Registed Nurses' Association of Ontario

Integrating Smoking Cessation Policy at Toronto Public Health

Author: 
Shannon Carney
Organization: 
Toronto Public Health
Year: 
2014

My Advanced Clinical Practice Fellowship (ACPF) from the Registered Nurses Association of Ontario (RNAO) provided a learning experience that otherwise would not have been possible, particularly this early on in my career. The goal of the fellowship was to learn about organizational change, as well as to draft a tobacco use cessation policy and procedure, have it approved by Toronto Public Health's (TPH) Senior Management Team (SMT) and create a plan to implement the policy across the 2014 calendar year. The experience afforded me the chance to consult with the majority of TPH's management teams, meet with and receive feedback from TPH's Medical Officer of Health regarding the policy and ultimately increase my profile within the organization.

SMT approved the Tobacco Use Cessation Practice Policy and Procedure on December 13, 2013. This is the first policy that SMT has approved within 2 months. Things would not have proceeded the way they did without the fellowship; the ACPF protected my time to create materials and provided the flexibility in my schedule to meet management teams when it was convenient for them. Prior to the consultation period, I investigated the competing values framework and completed an environmental scan of Ontario Public Health Unit's minimal contact intervention (brief intervention for tobacco use cessation) policies, guidelines or trainings (Appendix Ten). The competing values framework highlights the paradox organizations face when balancing the need for flexibility and adaptability while also striving to maintain stability and control. Assessing the nature of these characteristics gave me and understanding of the forces at play within TPH as a whole, as well as within individual directorates/programs.
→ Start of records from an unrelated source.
(** One step keeps the invariant. *)
Lemma stream_inv_step o s l s' :
  stream_inv o s ->
  step request s l = Some s' ->
  stream_inv (match o with
              | Some id => Some id
              | None => subscribed [l]
              end) s'.
Proof.
  intros [Hgate Hpc] Hstep.
  destruct l.
  - (* GetStore *)
    unfold step in Hstep. destruct (pc s) eqn:Hp; try done.
    destruct o; [done|].
    destruct (getConfigurationStore _ _); injection Hstep as <-;
      split; simpl; try done.
  - (* Subscribe *)
    unfold step in Hstep. destruct (pc s) eqn:Hp; try done.
    destruct o; [done|]. destruct Hpc as [Hst Hr].
    destruct res as [err|id]; injection Hstep as <-.
    + match goal with
      | |- context [return_deferred ?x ?e] =>
          destruct (return_deferred_fields x e) as (Hr' & _ & Hpc')
      end.
      split; [by rewrite Hr'|]. simpl subscribed. by rewrite Hpc'.
    + split; [exact Hgate|]. done.
  - (* SendID *)
    unfold step in Hstep. destruct (pc s) eqn:Hp; try done.
    destruct o as [id|]; [|done]. destruct Hpc as (-> & Hst & Hr).
    destruct res as [err|]; injection Hstep as <-.
    + match goal with
      | |- context [return_deferred ?x ?e] =>
          destruct (return_deferred_fields x e) as (Hr' & Hst' & Hpc')
      end.
      split; [by rewrite Hr'|]. rewrite Hpc'.
      unfold starts_with_id. rewrite Hst'. simpl. rewrite Hst.
      eexists _, _, _. split; [reflexivity|]. by split.
    + split; [exact Hgate|]. simpl. split; [done|].
      unfold starts_with_id. simpl. rewrite Hst.
      eexists _, _, _. split; [reflexivity|]. by split.
  - (* AddSubscribe *)
    unfold step in Hstep. destruct (pc s) eqn:Hp; try done.
    destruct o as [id|]; [|done]. destruct Hpc as [-> Hst].
    injection Hstep as <-. simpl. split; [exact Hgate|]. done.
  - (* Ready *)
    unfold step in Hstep. destruct (pc s) eqn:Hp; try done.
    destruct o as [id|]; [|done]. destruct Hpc as [-> Hst].
    injection Hstep as <-.
    destruct (ready_fields s) as (Hr' & Hst' & _ & _).
    split; [simpl; by rewrite Hr'|]. simpl. split; [done|].
    unfold starts_with_id. simpl. by rewrite Hst'.
  - (* Select *)
    unfold step in Hstep. destruct (pc s) eqn:Hp; try done.
    destruct o as [id|]; [|done]. destruct Hpc as [-> Hst].
    destruct (ctxDone s || _); [|done].
    injection Hstep as <-. simpl. split; [exact Hgate|]. done.
  - (* Unsubscribe *)
    unfold step in Hstep. destruct (pc s) eqn:Hp; try done.
    destruct o as [id|]; [|done]. destruct Hpc as [-> Hst].
    destruct res as [err|]; injection Hstep as <-.
    + match goal with
      | |- context [return_deferred ?x ?e] =>
          destruct (return_deferred_fields x e) as (Hr' & Hst' & Hpc')
      end.
      split; [by rewrite Hr'|]. rewrite Hpc'.
      unfold starts_with_id. by rewrite Hst'.
    + split; [exact Hgate|]. done.
  - (* Delete *)
    unfold step in Hstep. destruct (pc s) eqn:Hp; try done.
    destruct o as [id|]; [|done]. destruct Hpc as [-> Hst].
    injection Hstep as <-.
    match goal with
      | |- context [return_deferred ?x ?e] =>
          destruct (return_deferred_fields x e) as (Hr' & Hst' & Hpc')
      end.
    split; [by rewrite Hr'|]. rewrite Hpc'.
    unfold starts_with_id. by rewrite Hst'.
  - (* ConsumerCancel *)
    assert (Hs' : s' = cancel_ctx s)
      by (unfold step in Hstep; destruct (pc s); congruence).
    subst s'. split; [exact Hgate|].
    simpl. destruct o; simpl; exact Hpc.
  - (* UnsubscribeRPC *)
    assert (Hs' : s' = with_compStore s
              (snd (UnsubscribeConfiguration (compStore s) req)))
      by (unfold step in Hstep; destruct (pc s); congruence).
    subst s'. split; [exact Hgate|].
    simpl. destruct o; simpl; exact Hpc.
  - (* Callback *)
    assert (Hs' : s' = with_handlers s (handlers s ++ [(e, AtReadyCh)])).
    { unfold step in Hstep. destruct (pc s); congruence. }
    subst s'. split.
    + simpl. intros Hr. apply Forall_app. split; [by apply Hgate|].
      by constructor.
    + simpl. destruct o; simpl; exact Hpc.
  - (* Handler *)
    assert (Hh : updateEventHandler_step s i sendResult = Some s').
    { unfold step in Hstep. destruct (pc s); congruence. }
    destruct (updateEventHandler_step_effect s i sendResult s' Hgate Hh)
      as (Hr & Hr' & Hpc' & added & Hadd).
    split; [by rewrite Hr'|].
    rewrite Hpc'.
    destruct o as [id|]; simpl.
    + destruct (pc s); try done.
      * destruct Hpc as (_ & _ & Hc). congruence.
      * destruct Hpc as [-> Hst]. split; [done|].
        by eapply starts_with_id_app.
      * destruct Hpc as [-> Hst]. split; [done|].
        by eapply starts_with_id_app.
      * destruct Hpc as [-> Hst]. split; [done|].
        by eapply starts_with_id_app.
      * destruct Hpc as [-> Hst]. split; [done|].
        by eapply starts_with_id_app.
      * destruct Hpc as [-> Hst]. split; [done|].
        by eapply starts_with_id_app.
      * by eapply starts_with_id_app.
    + destruct (pc s); try done; destruct Hpc as [_ Hc]; congruence.
Qed.
(** X12: a storage failure in the middle of [stage_loans_ecl_orm_sync].
    With a budget [n] that runs out no later than at the last fetch of the
    page loop, the function rolls back and raises the failure again: it
    returns no summary.  Nothing is left pending; the loans of the
    [(n - 1) / 2] pages that were committed keep their new stage; every
    other loan is as before; no summary row is added. *)
Theorem stage_loans_ecl_orm_sync_storage_failure (pid : Z)
    (config : ECLStagingConfig.t) (timestamp : Z) (t : Db.Tables) (b : ECLBounds.t) (n : nat) :
  parse_ecl_bounds config = Ok b ->
  (n <= 2 * ((length (portfolio_rows pid (Db.loans t)) + batch_size - 1) / batch_size) + 1)%nat ->
  exists t' : Db.Tables,
    stage_loans_ecl_orm_sync pid config timestamp (Db.open t (Some n))
    = (Raise StorageFailure, Db.mkSession t' t' (Some 0%nat))
    /\ Db.staging_results t' = Db.staging_results t
    /\ forall (i : nat) (l : Loan.t),
         Db.loans t !! i = Some l ->
         Db.loans t' !! i
         = Some (if bool_decide
                      (i ∈ take ((n - 1) / 2 * batch_size)
                             (portfolio_rows pid (Db.loans t)))
                 then ecl_sync_staged b l else l).
Proof.
  intros Hparse Hn.
  destruct (failure_point _ _ Hn) as [-> | (k & d & Hkd & Hd & Hk & Hlt)].
  - eexists. split.
    + apply (stage_loans_ecl_orm_sync_with_failure_0 batch_size pid config timestamp t b Hparse).
    + split; [reflexivity|].
      intros i l Hl. cbn [Nat.sub Nat.div Nat.mul take].
      now rewrite bool_decide_eq_false_2 by apply not_elem_of_nil.
  - rewrite <- Hk. rewrite Hkd. eexists. split.
    + apply (stage_loans_ecl_orm_sync_with_failure batch_size pid config timestamp t b k d);
        try assumption. unfold batch_size; lia.
    + split; [reflexivity|].
      intros i l Hl. cbn [Db.loans Db.set_loans]. rewrite stage_rows_lookup, Hl. simpl.
      now destruct (bool_decide _).
Qed.

Lemma stage_loans_ecl_orm_sync_storage_failure_witness :
  exists t' : Db.Tables,
    stage_loans_ecl_orm_sync 7 Sample.ecl_config 99
      (Db.open (Sample.tables Sample.five_loans) (Some 2%nat))
    = (Raise StorageFailure, Db.mkSession t' t' (Some 0%nat))
    /\ Db.staging_results t' = Db.staging_results (Sample.tables Sample.five_loans).
Proof.
  destruct (stage_loans_ecl_orm_sync_storage_failure 7 Sample.ecl_config 99
              (Sample.tables Sample.five_loans) Sample.ecl_bounds 2 eq_refl)
    as (t' & Hrun & Hres & _).
  - apply Nat.leb_le. vm_compute. reflexivity.
  - exists t'. split; [exact Hrun|exact Hres].
Defined.

Lemma stage_loans_local_impairment_orm_sync_with_failure (bs : nat) (pid : Z)
    (config : LocalImpairmentConfig.t) (timestamp : Z) (t : Db.Tables) (b : LocalBounds.t)
    (k d : nat) :
  (0 < bs)%nat -> parse_local_bounds config = Ok b -> (d <= 1)%nat ->
  ((k + d = 0)%nat \/ ((k + d - 1) * bs < length (portfolio_rows pid (Db.loans t)))%nat) ->
  stage_loans_local_impairment_orm_sync_with bs pid config timestamp (clean t (Some (1 + 2 * k + d)%nat))
  = (Raise StorageFailure,
     clean (Db.set_loans
              (stage_rows (local_sync_staged b)
                 (take (k * bs) (portfolio_rows pid (Db.loans t))) (Db.loans t)) t)
       (Some 0%nat)).
Proof.
  intros Hbs Hparse Hd Hk.
  unfold stage_loans_local_impairment_orm_sync_with, try_except, stage_loans_local_impairment_orm_sync_try.
  rewrite bind_eq, Hparse, lift_eq.
  unfold clean. rewrite bind_eq, query_loan_count_eq.
  replace (1 + 2 * k + d)%nat with (Datatypes.S (2 * k + d)) by lia. cbn [spend].
  rewrite bind_eq, Nat2Z.id.
  change 0%nat with (0 * bs)%nat at 1.
  fold (clean t (Some (2 * k + d)%nat)).
  rewrite (staging_pages_fail _ (local_sync_staged b) (local_sync_counted b)
             (local_sync_stage_loan_split b) (local_sync_staged_portfolio b) pid bs Hbs k d).
  - cbn [Nat.mul]. rewrite drop_0. reflexivity.
  - exact Hd.
  - destruct Hk as [Hk|Hk]; [lia|].
    destruct k as [|k]; [lia|].
    assert (k * bs < length (portfolio_rows pid (Db.loans t)))%nat.
    { eapply Nat.le_lt_trans; [|exact Hk]. apply Nat.mul_le_mono_r. lia. }
    nia.
  - exact Hk.
Qed.

Lemma stage_loans_local_impairment_orm_sync_with_failure_0 (bs : nat) (pid : Z)
    (config : LocalImpairmentConfig.t) (timestamp : Z) (t : Db.Tables) (b : LocalBounds.t) :
  parse_local_bounds config = Ok b ->
  stage_loans_local_impairment_orm_sync_with bs pid config timestamp (clean t (Some 0%nat))
  = (Raise StorageFailure, clean t (Some 0%nat)).
Proof.
  intros Hparse.
  unfold stage_loans_local_impairment_orm_sync_with, try_except, stage_loans_local_impairment_orm_sync_try.
  rewrite bind_eq, Hparse, lift_eq.
  unfold clean. rewrite bind_eq, query_loan_count_eq. reflexivity.
Qed.

(** X13: a storage failure in the middle of [stage_loans_local_impairment_orm_sync].
    With a budget [n] that runs out no later than at the last fetch of the
    page loop, the function rolls back and raises the failure again: it
    returns no summary.  Nothing is left pending; the loans of the
    [(n - 1) / 2] pages that were committed keep their new category; every
    other loan is as before; no summary row is added. *)
Theorem stage_loans_local_impairment_orm_sync_storage_failure (pid : Z)
    (config : LocalImpairmentConfig.t) (timestamp : Z) (t : Db.Tables) (b : LocalBounds.t) (n : nat) :
  parse_local_bounds config = Ok b ->
  (n <= 2 * ((length (portfolio_rows pid (Db.loans t)) + batch_size - 1) / batch_size) + 1)%nat ->
  exists t' : Db.Tables,
    stage_loans_local_impairment_orm_sync pid config timestamp (Db.open t (Some n))
    = (Raise StorageFailure, Db.mkSession t' t' (Some 0%nat))
    /\ Db.staging_results t' = Db.staging_results t
    /\ forall (i : nat) (l : Loan.t),
         Db.loans t !! i = Some l ->
         Db.loans t' !! i
         = Some (if bool_decide
                      (i ∈ take ((n - 1) / 2 * batch_size)
                             (portfolio_rows pid (Db.loans t)))
                 then local_sync_staged b l else l).
Proof.
  intros Hparse Hn.
  destruct (failure_point _ _ Hn) as [-> | (k & d & Hkd & Hd & Hk & Hlt)].
  - eexists. split.
    + apply (stage_loans_local_impairment_orm_sync_with_failure_0 batch_size pid config timestamp t b Hparse).
    + split; [reflexivity|].
      intros i l Hl. cbn [Nat.sub Nat.div Nat.mul take].
      now rewrite bool_decide_eq_false_2 by apply not_elem_of_nil.
  - rewrite <- Hk. rewrite Hkd. eexists. split.
    + apply (stage_loans_local_impairment_orm_sync_with_failure batch_size pid config timestamp t b k d);
        try assumption. unfold batch_size; lia.
    + split; [reflexivity|].
      intros i l Hl. cbn [Db.loans Db.set_loans]. rewrite stage_rows_lookup, Hl. simpl.
      now destruct (bool_decide _).
Qed.

Lemma stage_loans_local_impairment_orm_sync_storage_failure_witness :
  exists t' : Db.Tables,
    stage_loans_local_impairment_orm_sync 7 Sample.gap_config 99
      (Db.open (Sample.tables Sample.five_loans) (Some 2%nat))
    = (Raise StorageFailure, Db.mkSession t' t' (Some 0%nat))
    /\ Db.staging_results t' = Db.staging_results (Sample.tables Sample.five_loans).
Proof.
  destruct (stage_loans_local_impairment_orm_sync_storage_failure 7 Sample.gap_config 99
              (Sample.tables Sample.five_loans) Sample.gap_bounds 2 eq_refl)
    as (t' & Hrun & Hres & _).
  - apply Nat.leb_le. vm_compute. reflexivity.
  - exists t'. split; [exact Hrun|exact Hres].
Defined.

(** ** The staging routes *)

Lemma parse_days_range_not_out_of_fuel (d : option string) : parse_days_range d <> OutOfFuel.
Proof.
  destruct d as [s|]; [|discriminate]. destruct s as [|c s]; [discriminate|].
  rewrite parse_days_range_nonempty by discriminate.
  destruct (Py.endswith _ _).
  - pose proof (int_not_out_of_fuel (Py.drop_last (String c s))) as H.
    destruct (Py.int _); [discriminate|discriminate|contradiction].
  - destruct (Py.split _ _) as [|p0 [|p1 [|p2 ps]]]; try discriminate.
    pose proof (int_not_out_of_fuel p0) as H0. pose proof (int_not_out_of_fuel p1) as H1.
    destruct (Py.int p0); [|discriminate|contradiction]. simpl.
    destruct (Py.int p1); [discriminate|discriminate|contradiction].
Qed.

Lemma parse_or_400_cases (s : string) :
  match parse_days_range (Some s) with
  | Ok r => parse_or_400 s = Ok r
  | Raise e => parse_or_400 s = Raise (HTTPException 400 (str_exception e))
  | OutOfFuel => False
  end.
Proof.
  unfold parse_or_400, calculators_parse_days_range.
  pose proof (parse_days_range_not_out_of_fuel (Some s)) as Hfuel.
  destruct (parse_days_range (Some s)) as [r|e|] eqn:E; [reflexivity| |contradiction].
  now rewrite (parse_days_range_raises_ValueError _ _ E).
Qed.

(** The three ranges as the ECL route parses them, against
    [parse_ecl_bounds]. *)
Lemma ecl_route_bounds (config : ECLStagingConfig.t) :
  (stage_1_range ← parse_or_400 (ECLStagingConfig.stage_1 config);
   stage_2_range ← parse_or_400 (ECLStagingConfig.stage_2 config);
   stage_3_range ← parse_or_400 (ECLStagingConfig.stage_3 config);
   Ok (ECLBounds.mk stage_1_range stage_2_range stage_3_range))
  = match parse_ecl_bounds config with
    | Ok b => Ok b
    | Raise e => Raise (HTTPException 400 (str_exception e))
    | OutOfFuel => OutOfFuel
    end.
Proof.
  unfold parse_ecl_bounds.
  pose proof (parse_or_400_cases (ECLStagingConfig.stage_1 config)) as H1.
  pose proof (parse_or_400_cases (ECLStagingConfig.stage_2 config)) as H2.
  pose proof (parse_or_400_cases (ECLStagingConfig.stage_3 config)) as H3.
  destruct (parse_days_range (Some (ECLStagingConfig.stage_1 config)));
    [|now rewrite H1|contradiction]. rewrite H1. cbn [mbind outcome_bind].
  destruct (parse_days_range (Some (ECLStagingConfig.stage_2 config)));
    [|now rewrite H2|contradiction]. rewrite H2. cbn [mbind outcome_bind].
  destruct (parse_days_range (Some (ECLStagingConfig.stage_3 config)));
    [|now rewrite H3|contradiction]. now rewrite H3.
Qed.

(** A loop that appends one computed entry per element. *)
Lemma for_each_outcome_collect {A B : Type} (f : A -> outcome B)
    (body : A -> list B -> outcome (list B)) (xs : list A) (acc : list B) :
  (forall x acc, body x acc = (y ← f x; Ok (acc ++ [y]))) ->
  match for_each_outcome xs body acc with
  | Ok ys => exists zs, ys = acc ++ zs /\ Forall2 (fun x z => f x = Ok z) xs zs
  | Raise e => exists x, x ∈ xs /\ f x = Raise e
  | OutOfFuel => exists x, x ∈ xs /\ f x = OutOfFuel
  end.
Proof.
  intros Hbody. revert acc. induction xs as [|x xs IH]; intros acc; simpl.
  - exists []. split; [now rewrite app_nil_r|constructor].
  - rewrite Hbody. destruct (f x) as [y| |] eqn:Hx; simpl.
    + specialize (IH (acc ++ [y])).
      destruct (for_each_outcome xs body (acc ++ [y])) as [ys|e|].
      * destruct IH as (zs & -> & Hzs). exists (y :: zs).
        split; [now rewrite <- app_assoc|now constructor].
      * destruct IH as (x' & Hin & Hx'). exists x'. split; [now apply elem_of_cons; right|exact Hx'].
      * destruct IH as (x' & Hin & Hx'). exists x'. split; [now apply elem_of_cons; right|exact Hx'].
    + exists x. split; [apply elem_of_cons; now left|exact Hx].
    + exists x. split; [apply elem_of_cons; now left|exact Hx].
Qed.

(** The entry of one loan in the response of [stage_loans_ecl]. *)
Lemma stage_loans_ecl_loan_eq (r1 r2 r3 : days_bounds) (loan : Loan.t)
    (staged_loans : list LoanStageInfo.t) :
  stage_loans_ecl_loan r1 r2 r3 loan staged_loans
  = (info ← (stage ← ecl_route_stage_of r1 r2 r3 (Loan.ndia loan);
             ndia ← int_of_ndia (Loan.ndia loan);
             make_LoanStageInfo loan stage ndia);
     Ok (staged_loans ++ [info])).
Proof.
  unfold stage_loans_ecl_loan. destruct (Loan.ndia loan); reflexivity.
Qed.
This understanding informed my approach when consulting various management teams. Some directorates/programs desire stability and appealing to that value served us well, while others have greater tolerance for change as they move forward. Combining this knowledge with the lessons learned consulting with practitioners who had implemented a tobacco use cessation policy, guideline or training within their health unit (Appendix Ten) provided the basis from which I could develop and adapt my consultation.

My consultation included meetings with TPH’s Smoking Cessation Champion network, 7 management teams, TPH's Interprofessional Practice Leader Network, TPH's Nursing Practice Council, a joint directorate documentation committee and lead managers and consultants who had experience with the policy development/approval process (i.e. baby friendly initiative, , suicide prevention policy). We also secured a fax referral partnership agreement with Smokers' Helpline (SHL) so that we could include referral to this service as a component of the policy and procedure.
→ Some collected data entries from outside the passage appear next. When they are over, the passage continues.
(** ** The table of local names *)

(** X9: on the 3.7 host, whose [typing] binds the bare names to generic
    aliases, every entry of the table built by [_get_typing_locals] is an
    unparameterized generic without arguments, and every entry but the
    union marker has as its origin a class that bears the entry's name:
    the lowercase names of the builtin containers lead to the very classes
    the builtin names denote. *)
Theorem typing_locals_are_base_generics (name : string) (v : PyObj) :
  _get_typing_locals !! name = Some v →
  is_base_generic Py37 v = Ok true ∧
  get_args Py37 v = [] ∧
  (name ≠ "Union" →
   ∃ meta attrs, get_origin Py37 v None = Ok (PyClass meta name attrs)) ∧
  (∀ cls, typing.builtins_namespace !! name = Some cls →
          get_origin Py37 v None = Ok cls).
Proof.
  intros Hin. unfold _get_typing_locals in Hin.
  apply elem_of_list_to_map_2 in Hin.
  repeat (apply elem_of_cons in Hin as [[= -> ->]|Hin]);
    [..|by apply elem_of_nil in Hin];
    (split; [reflexivity|]); (split; [reflexivity|]);
    (split; [try done; intros _; eexists _, _; reflexivity|]);
    intros cls Hcls; vm_compute in Hcls; try discriminate;
    injection Hcls as <-; reflexivity.
Qed.

Lemma typing_locals_are_base_generics_witness :
  is_base_generic Py37 typing.Dict = Ok true ∧
  get_args Py37 typing.Dict = [] ∧
  (("dict" : string) ≠ "Union" →
   ∃ meta attrs, get_origin Py37 typing.Dict None = Ok (PyClass meta "dict" attrs)) ∧
  (∀ cls, typing.builtins_namespace !! "dict" = Some cls →
          get_origin Py37 typing.Dict None = Ok cls).
Proof.
  apply (typing_locals_are_base_generics "dict" typing.Dict). reflexivity.
Defined.

(** ** Arguments of callables and of subscripted generics *)

Lemma result_mapM_ext_map {A B} (f : A → result B) (g : A → B) (l : list A) :
  Forall (λ x, f x = Ok (g x)) l → result_mapM f l = Ok (map g l).
Proof.
  induction 1 as [|x l Hx _ IH]; simpl; [reflexivity|].
  by rewrite Hx, IH.
Qed.

Lemma type_check_argument_class (p : PyObj) :
  is_argument_class p = true → typing._type_check true p = Ok p.
Proof.
  unfold is_argument_class. intros [Hc Hm]%andb_prop.
  destruct p; try discriminate. unfold typing._type_check.
  by rewrite (negb_true_iff _) in Hm; rewrite Hm.
Qed.

Lemma type_check_argument_classes (ps : list PyObj) :
  Forall (λ p, is_argument_class p = true) ps →
  result_mapM (typing._type_check true) ps = Ok ps.
Proof.
  intros Hps. rewrite (result_mapM_ext_map _ id).
  - by rewrite map_id.
  - eapply Forall_impl; [exact Hps|]. intros p Hp. by apply type_check_argument_class.
Qed.



Lemma type_vars_of_type_vars (tvs : list PyObj) :
  Forall (λ a, is_type_var a = true) tvs →
  concat (map type_vars_of tvs) = tvs.
Proof.
  induction 1 as [|a tvs Ha _ IH]; simpl; [reflexivity|].
  destruct a; try discriminate. simpl. by rewrite IH.
Qed.

Lemma type_vars_of_classes (ps : list PyObj) :
  Forall (λ p, is_class p = true) ps →
  concat (map type_vars_of ps) = [].
Proof.
  induction 1 as [|p ps Hp _ IH]; simpl; [reflexivity|].
  destruct p; try discriminate. simpl. exact IH.
Qed.

Lemma subst_tvar_in (tvars subs : list PyObj) (arg : PyObj) :
  arg ∈ tvars → length subs = length tvars →
  typing.subst_tvar tvars subs arg ∈ subs.
Proof.
  revert subs. induction tvars as [|tv tvars IH]; intros subs Hin Hlen.
  - by apply elem_of_nil in Hin.
  - destruct subs as [|sub subs]; [discriminate|]. simpl.
    case_decide as Heq; [by left|].
    right. apply IH; [|by injection Hlen].
    apply elem_of_cons in Hin as [?|?]; [contradiction|assumption].
Qed.

(** X11: on the 3.7 host, whose [typing] binds the bare names to generic
    aliases over their type variables, subscripting a bare generic with as
    many classes as it has type variables succeeds, and the alias that
    comes out keeps the origin, is generic, and is no base generic any
    more; with any other number of classes the subscription is rejected as
    a type error. *)
Theorem subscripted_generic_is_not_base
    (origin : PyObj) (tvs params : list PyObj) :
  Forall (λ a, is_type_var a = true) tvs →
  Forall (λ p, is_argument_class p = true) params →
  py_in origin [typing.Generic; typing._Protocol] = false →
  origin ≠ typing.Union →
  (tvs ≠ [] → length params = length (_collect_type_vars tvs) →
   ∃ t, typing.getitem Py37 (GenericAlias BareSpecial origin tvs) params = Ok t ∧
        is_base_generic Py37 (GenericAlias BareSpecial origin tvs) = Ok true ∧
        is_base_generic Py37 t = Ok false ∧
        is_generic Py37 t = true ∧
        get_origin Py37 t None = Ok origin) ∧
  (length params ≠ length (_collect_type_vars tvs) →
   typing.getitem Py37 (GenericAlias BareSpecial origin tvs) params
     = Raise TypeError).
Proof.
  intros Htvs Hparams Hmark Hunion.
  assert (Hcollect : _collect_type_vars tvs = dedup_first [] tvs)
    by (unfold _collect_type_vars; by rewrite type_vars_of_type_vars).
  assert (Hitem : typing.getitem Py37 (GenericAlias BareSpecial origin tvs) params
    = match _collect_type_vars tvs with
      | [] => Raise TypeError
      | _ => if decide (length params = length (_collect_type_vars tvs))
             then Ok (GenericAlias Parameterized origin
                        (map (typing.subst_tvar (_collect_type_vars tvs) params) tvs))
             else Raise TypeError
      end).
  { unfold typing.getitem, typing.GenericAlias_getitem.
    rewrite Hmark, (type_check_argument_classes params Hparams), bind_Ok.
    destruct (_collect_type_vars tvs) as [|tv tvars] eqn:Hc; [reflexivity|].
    case_decide; [|reflexivity].
    simpl.
    rewrite (result_mapM_ext_map _ (typing.subst_tvar (tv :: tvars) params)).
    - rewrite bind_Ok. unfold py_is. by rewrite bool_decide_eq_false_2.
    - eapply Forall_impl; [exact Htvs|]. intros a Ha. by destruct a. }
  split.
  - intros Hne Hlen.
    assert (Hnonempty : _collect_type_vars tvs ≠ []).
    { rewrite Hcollect. by destruct tvs as [|a tvs']. }
    exists (GenericAlias Parameterized origin
              (map (typing.subst_tvar (_collect_type_vars tvs) params) tvs)).
    split.
    { rewrite Hitem. destruct (_collect_type_vars tvs); [done|].
      by rewrite decide_True. }
    split.
    { unfold is_base_generic, _is_base_generic. simpl. rewrite Hmark. simpl.
      f_equal. apply bool_decide_eq_true. destruct (_collect_type_vars tvs); [done|].
      simpl. lia. }
    split; [|split; reflexivity].
    unfold is_base_generic, _is_base_generic. simpl. rewrite Hmark. simpl.
    assert (Hnone : _collect_type_vars
              (map (typing.subst_tvar (_collect_type_vars tvs) params) tvs) = []).
    { unfold _collect_type_vars at 1. rewrite type_vars_of_classes; [reflexivity|].
      apply Forall_forall. intros p Hp.
      change (map ?f ?l) with (f <$> l) in Hp.
      apply list_elem_of_fmap in Hp as (a & -> & Ha).
      assert (Hin : typing.subst_tvar (_collect_type_vars tvs) params a ∈ params).
      { apply subst_tvar_in; [|exact Hlen].
        rewrite Hcollect. apply dedup_first_spec. split; [exact Ha|].
        apply not_elem_of_nil. }
      rewrite Forall_forall in Hparams.
      apply Hparams in Hin.
      unfold is_argument_class in Hin. by apply andb_prop in Hin as [? _]. }
    by rewrite Hnone.
  - intros Hlen. rewrite Hitem.
    destruct (_collect_type_vars tvs); [reflexivity|]. by rewrite decide_False.
Qed.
There were a number of additional activities that contributed to my overall learning experience (outlined in the learning plan). I attended TPH's Nursing Practice Council meetings to talk with nurses from all directorates about the policy consultation and the importance of talking with clients about their tobacco use, advising them to quit and linking them with supportive services. The corporate courses I completed also proved quite helpful. I took Communicating Change on the first day of the fellowship and through one of the exercises – Communicate change in 60 seconds or less – I learned what I wanted to express related to "selling" interest in the policy. This was particularly useful for our consultations with management teams, as time was limited and all expressed some degree of resistance in adding additional work for their program/directorate. The Self-Directed Leader highlighted some of what I had learned in the first months of the fellowship – the importance of my role in clearly articulating the details of the policy, presenting it in simple language, motivating others to see the benefit and listening to and applying feedback provided. Attending the National Conference on Tobacco or Health enhanced my tobacco content knowledge, inspired my creativity and connected me with leaders in the field. I contacted a Ryerson professor of nursing following the conference, receiving direction that I incorporated into the Dec. 13, 2013 SMT presentation.

I have a better appreciation of how change happens within the largest public health unit in Canada. The fellowship also offered the opportunity to move forward with this important work at record speed. My experiences presenting to management teams and key stakeholders have increased my confidence and capacity to lead. I learned how to negotiate resistance, turning difficult situations into successes in moving the policy forward. My presentation skills developed significantly during the course of the fellowship. I now see myself as a content expert with knowledge to share. I will ensure that the policy is implemented successfully in 2014.

I have demonstrated extraordinary leadership in getting the policy developed, approved and creating a viable implementation plan in approximately 5 months. There has been resistance to the policy from consultation to approval; I listened to each program's/directorates' concerns, incorporating the feedback into the final policy and procedure documents. The final product is true to the evidence-based guideline but is also flexible enough to meet the varying needs across the organization. This experience has both developed and highlighted my capacity to lead. I am confident that I will achieve my goal of obtaining a consultant health promotion or management position sooner than expected as a result of this experience.

Special thanks to my mentorship team and to the RNAO for this opportunity.